The difficult circumstances and hard life many Saudi women face in the desert have not stopped them from providing for their families.
Al-Riyadh Arabic daily spoke to two women who have shown extreme resilience in the face of financial and personal loss and who used their own talents to provide for their families.
The women, showing extraordinary perseverance, talked about their experiences of living far from the relative comfort of major cities and how they earn money to provide for their families.
Umm Saeed, who estimates her age to be around 52, lives 140 kilometers north of Najran in a small governorate called Thar.
She got married at a very young age due to traditions and customs observed in her family. She had 15 children – eight sons and seven daughters – with her husband who died after suffering a brain stroke.
“My husband had a brain stroke that left him completely bedridden. Our life has changed ever since the day he suffered the stroke. We took several loans out and tried to treat him at different hospitals in Riyadh but to no avail. He eventually died after a long struggle with his medical condition,” Umm Saeed recalled.
The death of her husband had taken a big toll on her. Suddenly, she found herself alone to take care of her 15 children.
She began learning how to make handicraft products including traditional utensils and used her talents to earn money.

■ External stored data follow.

(* ===== verification/TestRunner.v ===== *)
(** The runner of the demo's own test suites ([app/include/TestRunner.hpp]): named steps
    that may throw, their results, and the answer of a route that runs them. *)
From S2P Require Import Prelude Bytes Effects DbValue Json.
From S2P Require HttpResponse.

#[local] Arguments list_ascii_of_string : simpl never.

Record TestStepResult := { step_name : bytes; passed : bool; detail : bytes }.

(** [e.what()] of the exceptions that only the standard library throws. *)
Class StdWhat := std_what : exn -> bytes.

Definition message_of `{StdWhat} (e : exn) : bytes :=
  match e with
  | SocketException m | EpollException m | ServerException m _ _ | HandlerException m _ _
  | CompressorException m | ConnectionException m | DatabaseException m | OrmException m
  | InvalidArgument m | RuntimeError m => m
  | UnknownException => "unknown exception"
  | e => std_what e
  end.

(** The reading of a boolean from a document, and the documents of braced pairs. *)
Class JsonBooleans `{NlohmannJson} := {
  get_bool : json -> outcome bool;
  get_bool_bool b : get_bool (json_bool b) = Ret b;
  index_pairs k v l : NoDup (map fst l) -> assoc_first k l = Some v -> index_key k (json_pairs l) = Ret v;
}.

Section Runner.
Context {S : Type} `{StdWhat} {J : NlohmannJson} {JB : JsonBooleans}.

(** A step runs on the state of the suite; an exception ends the step only. *)
Definition run_step (name : bytes) (step : M S unit) : M (S * list TestStepResult) unit := fun '(s, results) =>
  match step s with
  | (Ret _, s) => (Ret tt, (s, results ++ [{| step_name := name; passed := true; detail := [] |}]))
  | (Throw e, s) => (Ret tt, (s, results ++ [{| step_name := name; passed := false; detail := message_of e |}]))
  | (Undef, s) => (Undef, (s, results))
  end.

Definition allPassed (results : list TestStepResult) : bool := forallb passed results.

Definition step_json (r : TestStepResult) : json :=
  json_pairs [("name" : bytes, json_string (step_name r)); ("passed" : bytes, json_bool (passed r)); ("detail" : bytes, json_string (detail r))].

Definition results_json (results : list TestStepResult) : json :=
  json_pairs [("allPassed" : bytes, json_bool (allPassed results)); ("steps" : bytes, json_array (map step_json results))].

Definition expect_result (cond : expected QueryResult) (msg : bytes) : M S unit :=
  match cond with inl _ => mret tt | inr _ => throw (RuntimeError msg) end.
Definition expect (cond : bool) (msg : bytes) : M S unit := if cond then mret tt else throw (RuntimeError msg).

Definition unwrap {A} (result : expected A) (context : bytes) : M S A :=
  match result with inl a => mret a | inr e => throw (RuntimeError (context ++ " failed: " ++ message e)) end.

(** [co_await] of a call of the ORM, and [unwrap] of its result. *)
Definition unwrapped {A} (call : M S (expected A)) (context : bytes) : M S A := r ← call; unwrap r context.

(** The end of every suite. *)
Definition summary (results : list TestStepResult) : outcome HttpResponse.HttpResponse :=
  flag ← index_key "allPassed" (results_json results);
  ok ← get_bool flag;
  body ← dump 2 (results_json results);
  Ret (HttpResponse.HttpResponse_typed (if (ok : bool) then 200 else 500) "application/json" body).

(** A route is a sequence of steps, with code between them that nothing guards. *)
Inductive part := Step (name : bytes) (step : M S unit) | Between (code : M S unit).

Definition unguarded (m : M S unit) : M (S * list TestStepResult) unit := fun '(s, results) => let '(r, s) := m s in (r, (s, results)).

Fixpoint run_parts (parts : list part) : M (S * list TestStepResult) unit :=
  match parts with
  | [] => mret tt
  | Step name step :: parts => _ ← run_step name step; run_parts parts
  | Between code :: parts => _ ← unguarded code; run_parts parts
  end.

Definition suite (parts : list part) : M S HttpResponse.HttpResponse := fun s =>
  match run_parts parts (s, []) with
  | (Ret _, (s, results)) => (summary results, s)
  | (Throw e, (s, _)) => (Throw e, s)
  | (Undef, (s, _)) => (Undef, s)
  end.

(** *** A suite whose steps pass *)
Definition ok_step (name : bytes) : TestStepResult := {| step_name := name; passed := true; detail := [] |}.
Fixpoint step_names (parts : list part) : list bytes :=
  match parts with [] => [] | Step name _ :: parts => name :: step_names parts | Between _ :: parts => step_names parts end.

Definition triple (P : S -> Prop) (m : M S unit) (Q : S -> Prop) : Prop := forall s, P s -> exists s', m s = (Ret tt, s') /\ Q s'.

(** Each part is given what the part before it establishes. *)
Inductive proceeds : (S -> Prop) -> list part -> (S -> Prop) -> Prop :=
| proceeds_nil P : proceeds P [] P
| proceeds_step P Q R name m parts : triple P m Q -> proceeds Q parts R -> proceeds P (Step name m :: parts) R
| proceeds_between P Q R m parts : triple P m Q -> proceeds Q parts R -> proceeds P (Between m :: parts) R.

Lemma proceeds_run P parts Q s rs : proceeds P parts Q -> P s ->
  exists s', run_parts parts (s, rs) = (Ret tt, (s', rs ++ map ok_step (step_names parts))) /\ Q s'.
Proof.
  intros Pr. revert s rs. induction Pr as [P|P Q R name m parts Hm _ IH|P Q R m parts Hm _ IH]; intros s rs Hs.
  - exists s. cbn. by rewrite app_nil_r.
  - destruct (Hm s Hs) as (s1 & E & Hs1). destruct (IH s1 (rs ++ [ok_step name]) Hs1) as (s2 & E2 & Hs2). exists s2. split; [|done].
    assert (run_step name m (s, rs) = (Ret tt, (s1, rs ++ [ok_step name]))) as E1 by (unfold run_step; by rewrite E).
    change (run_parts (Step name m :: parts)) with (run_step name m ≫= fun _ => run_parts parts). mstep E1.
    rewrite E2. by rewrite <- app_assoc.
  - destruct (Hm s Hs) as (s1 & E & Hs1). destruct (IH s1 rs Hs1) as (s2 & E2 & Hs2). exists s2. split; [|done].
    assert (unguarded m (s, rs) = (Ret tt, (s1, rs))) as E1 by (unfold unguarded; by rewrite E).
    change (run_parts (Between m :: parts)) with (unguarded m ≫= fun _ => run_parts parts). mstep E1. by rewrite E2.
Qed.

(** The answer of the route: 200 with the results, all passed. *)
Definition all_passed_answer (names : list bytes) : outcome HttpResponse.HttpResponse :=
  body ← dump 2 (results_json (map ok_step names)); Ret (HttpResponse.HttpResponse_typed 200 "application/json" body).

Lemma ok_steps_passed names : allPassed (map ok_step names) = true.
Proof. induction names; done. Qed.

Lemma summary_flag results :
  summary results = (body ← dump 2 (results_json results);
    Ret (HttpResponse.HttpResponse_typed (if allPassed results then 200 else 500) "application/json" body)).
Proof.
  unfold summary.
  assert (index_key "allPassed" (results_json results) = Ret (json_bool (allPassed results))) as ->
    by (apply index_pairs; [cbn; repeat constructor; set_solver|done]).
  cbn [mbind outcome_bind]. by rewrite get_bool_bool.
Qed.

Lemma proceeds_suite P parts Q s : proceeds P parts Q -> P s ->
  exists s', suite parts s = (all_passed_answer (step_names parts), s') /\ Q s'.
Proof.
  intros Pr Hs. destruct (proceeds_run P parts Q s [] Pr Hs) as (s' & E & HQ). exists s'. split; [|done].
  unfold suite. rewrite E. cbn [app]. by rewrite summary_flag, ok_steps_passed.
Qed.

Lemma run_step_throws name m s rs e s' : m s = (Throw e, s') ->
  run_step name m (s, rs) = (Ret tt, (s', rs ++ [{| step_name := name; passed := false; detail := message_of e |}])).
Proof. intros E. unfold run_step. by rewrite E. Qed.

Lemma run_parts_throws name m parts s rs e s' : m s = (Throw e, s') ->
  run_parts (Step name m :: parts) (s, rs) = run_parts parts (s', rs ++ [{| step_name := name; passed := false; detail := message_of e |}]).
Proof.
  intros E. change (run_parts (Step name m :: parts)) with (run_step name m ≫= fun _ => run_parts parts).
  by mstep (run_step_throws name m s rs e s' E).
Qed.

(** *** Steps are isolated *)
Definition is_step (p : part) : bool := match p with Step _ _ => true | Between _ => false end.
Definition defined (p : part) : Prop := match p with Step _ m | Between m => forall s, (m s).1 <> Undef end.

(** Whatever the steps throw, every one is run and has its result, in order; the answer
    is 200 if all have passed and 500 otherwise.  Code between the steps is needed for
    anything else to happen. *)
Lemma suite_isolates parts s : forallb is_step parts = true -> Forall defined parts ->
  exists s' results, suite parts s = (body ← dump 2 (results_json results);
      Ret (HttpResponse.HttpResponse_typed (if allPassed results then 200 else 500) "application/json" body), s') /\
    map step_name results = step_names parts.
Proof.
  intros Hp Hd.
  assert (forall s rs, exists s' results, run_parts parts (s, rs) = (Ret tt, (s', rs ++ results)) /\ map step_name results = step_names parts) as Run.
  { induction parts as [|[name m|m] parts IH]; intros s0 rs; [by exists s0, []; rewrite app_nil_r| |done].
    apply Forall_cons in Hd as [Hm Hd]. specialize (IH Hp Hd). cbn [defined] in Hm.
    assert (exists s1 r, run_step name m (s0, rs) = (Ret tt, (s1, rs ++ [r])) /\ step_name r = name) as (s1 & r & E & Hr).
    { unfold run_step. specialize (Hm s0). destruct (m s0) as [[]  s1]; [by eexists _, _|by eexists _, _|done]. }
    destruct (IH s1 (rs ++ [r])) as (s2 & results & E2 & Hn). exists s2, (r :: results). split.
    - change (run_parts (Step name m :: parts)) with (run_step name m ≫= fun _ => run_parts parts). mstep E. rewrite E2. by rewrite <- app_assoc.
    - cbn. by rewrite Hr, Hn. }
  destruct (Run s []) as (s' & results & E & Hn). exists s', results. split; [|done]. unfold suite. rewrite E. cbn [app]. by rewrite summary_flag.
Qed.
End Runner.
Arguments part S : clear implicits.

She also taught one of her sons how to drive a car so he could drive her around and take her to the nearest city to buy supplies for her handicraft business.
“I didn’t and still don’t need anyone. My children and I can take care of ourselves,” she said.
Ever since her husband passed away, Umm Saeed has bravely faced any problems in her life.
When two of her children had an accident that left them with permanent disabilities, she stood by them and helped them through the rehabilitation process.
Later, she found suitable brides for them and both her sons now have children and live happily with their wives while Umm Saeed continues to meet her sons’ as well as her grandchildren’s needs.
‘The bakery saved us’
Another success story of a woman who has struggled and sacrificed her youth to see her children happy is of Halwa Al-Masni, who runs a small bakery with the help of her daughters.
“My husband is very old and my children are illiterate and unemployed due to problems with their National ID papers,” Al-Masni said.
She came up with the idea of making and selling bread together with her daughters in order to earn enough money to get by.
“It is not an easy job to knead a large amount of dough every day and mix it with oil, eggs, milk, and vanilla then place it in a big tray? ?to carry it to the bakery shop. We make good money from selling bread and sometimes we prepare large amounts of bread for weddings and other events,” she said.